TASK TO COMPLETE:
In the entries that follow, find every line containing "split" and copy it.

RECORDS PROVIDED:
====================

(** * MoviesAPI: a shallow embedding of [Consumir API/MoviesAPI.py]

    The program asks for a title, queries the TMDB search endpoint through
    [requests], turns the decoded JSON payload into [Movie] records and
    prints one line per record.

    Python values are dynamically typed, so the payload and the fields of a
    [Movie] are modelled by the tagged union [pyval]; exceptions are values
    of [exn] returned through [result]; console and network effects are
    recorded in a trace of [event]s threaded by the monad [IO].

    A Python [str] is modelled by [string], each character standing for a
    code point below 256.

    [run] and [main] take every [print] to succeed; [run_to] and [main_to]
    are the same code on a [console] whose writes and final flush can
    fail, and agree with them when nothing does ([run_to_accepted]). *)

From Stdlib Require Import ZArith String Ascii List Floats Lia DecimalString.
From stdpp Require Import gmap strings.
Import ListNotations.

Local Open Scope string_scope.
Local Open Scope Z_scope.

(** ** Strings *)

Module PyString.

(** The line feed produced by the escape [\n] of a Python literal. *)
Definition nl : string := String (ascii_of_nat 10) "".

(** [str.isspace] on one character: the code points below 256 that
    CPython classifies as whitespace (TAB..CR, FS..US, SPACE, NEL, NBSP). *)
Definition isspace (c : ascii) : bool :=
  let n := Z.of_nat (nat_of_ascii c) in
  ((9 <=? n) && (n <=? 13)) || ((28 <=? n) && (n <=? 32))
  || (n =? 133) || (n =? 160).

Fixpoint lstrip (s : string) : string :=
  match s with
  | String c s' => if isspace c then lstrip s' else s
  | EmptyString => EmptyString
  end.

(** Removes trailing whitespace: a character is kept when something is
    kept after it or when it is not whitespace. *)
Fixpoint rstrip (s : string) : string :=
  match s with
  | String c s' =>
      match rstrip s' with
      | EmptyString => if isspace c then EmptyString else String c EmptyString
      | r => String c r
      end
  | EmptyString => EmptyString
  end.
Lemma stats_entry_hash_at (db : Cluster) (k js : string) :
  stats_entry db k js
  = Entry (VHash (<["stats" := js]> (hash_at db k))) (Some (clock db + ten_minutes)).
Proof. reflexivity. Qed.

Lemma hash_at_ext (db1 db2 : Cluster) (k : string) :
  clock db1 = clock db2 → keyspace db1 !! k = keyspace db2 !! k →
  hash_at db1 k = hash_at db2 k.
Proof. intros Hc Hk. unfold hash_at, live. by rewrite Hc, Hk. Qed.

Lemma hash_at_fresh (db : Cluster) (k : string) (h : gmap string string) :
  keyspace db !! k = Some (Entry (VHash h) (Some (clock db + ten_minutes))) →
  hash_at db k = h.
Proof.
  intros Hk. unfold hash_at, live. rewrite Hk. unfold expired. simpl.
  rewrite bool_decide_eq_false_2; [done|]. pose proof ten_minutes_pos. lia.
Qed.

(** The hash of each player after the players' commands: the hash that was
    live under the key, with the field [stats] set. *)
Lemma run_player_queue_exact (players : list PlayerEntry) :
  ∀ (q : list Cmd) (db db' : Cluster),
    player_queue players = Some q →
    run_queue q db = (None, db') →
    ∀ id a, last_attributes id players = Some a →
      ∃ js, Marshal a = Some js ∧
        keyspace db' !! player_key id
        = Some (Entry (VHash (<["stats" := js]> (hash_at db (player_key id))))
                      (Some (clock db + ten_minutes))).
Proof.
  induction players as [|p players IH]; intros q db db' Hq Hrun id a Ha; [done|].
  simpl in Hq.
  destruct (Marshal (Attributes p)) as [js|] eqn:Ejs; simpl in Hq; [|done].
  destruct (player_queue players) as [q'|] eqn:Eq'; simpl in Hq; [|done].
  injection Hq as <-.
  assert (¬ holds_string db (player_key (ID p))) as Hk.
  { intros Hs. eapply run_HSET_string in Hs. rewrite Hrun in Hs. done. }
  rewrite (run_HSET_EXPIRE _ _ _ _ Hk) in Hrun.
  simpl in Ha. destruct (last_attributes id players) as [a'|] eqn:Ea'.
  - injection Ha as <-.
    destruct (IH _ _ _ eq_refl Hrun id a' Ea') as (js' & Hjs' & Hk'). simpl in Hk'.
    exists js'. split; [done|]. rewrite Hk'. do 3 f_equal.
    destruct (decide (player_key (ID p) = player_key id)) as [Heq|Hne].
    + rewrite <- Heq. erewrite hash_at_fresh; last first.
      { simpl. rewrite lookup_insert_eq. by rewrite stats_entry_hash_at. }
      by rewrite insert_insert_eq.
    + f_equal. apply hash_at_ext; [done|]. simpl. by rewrite lookup_insert_ne.
  - case_decide as Hid; [|done]. injection Ha as <-. subst id.
    destruct (run_player_queue_inv _ _ _ _ Eq' Hrun) as (_ & _ & Hframe & _).
    exists js. split; [done|]. rewrite Hframe.
    + simpl. rewrite lookup_insert_eq. by rewrite stats_entry_hash_at.
    + by intros id <-%player_key_inj.
Qed.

====================

ANSWER SECTION:
    exists js'. split; [done|]. rewrite Hk'. do 3 f_equal.
    exists js. split; [done|]. rewrite Hframe.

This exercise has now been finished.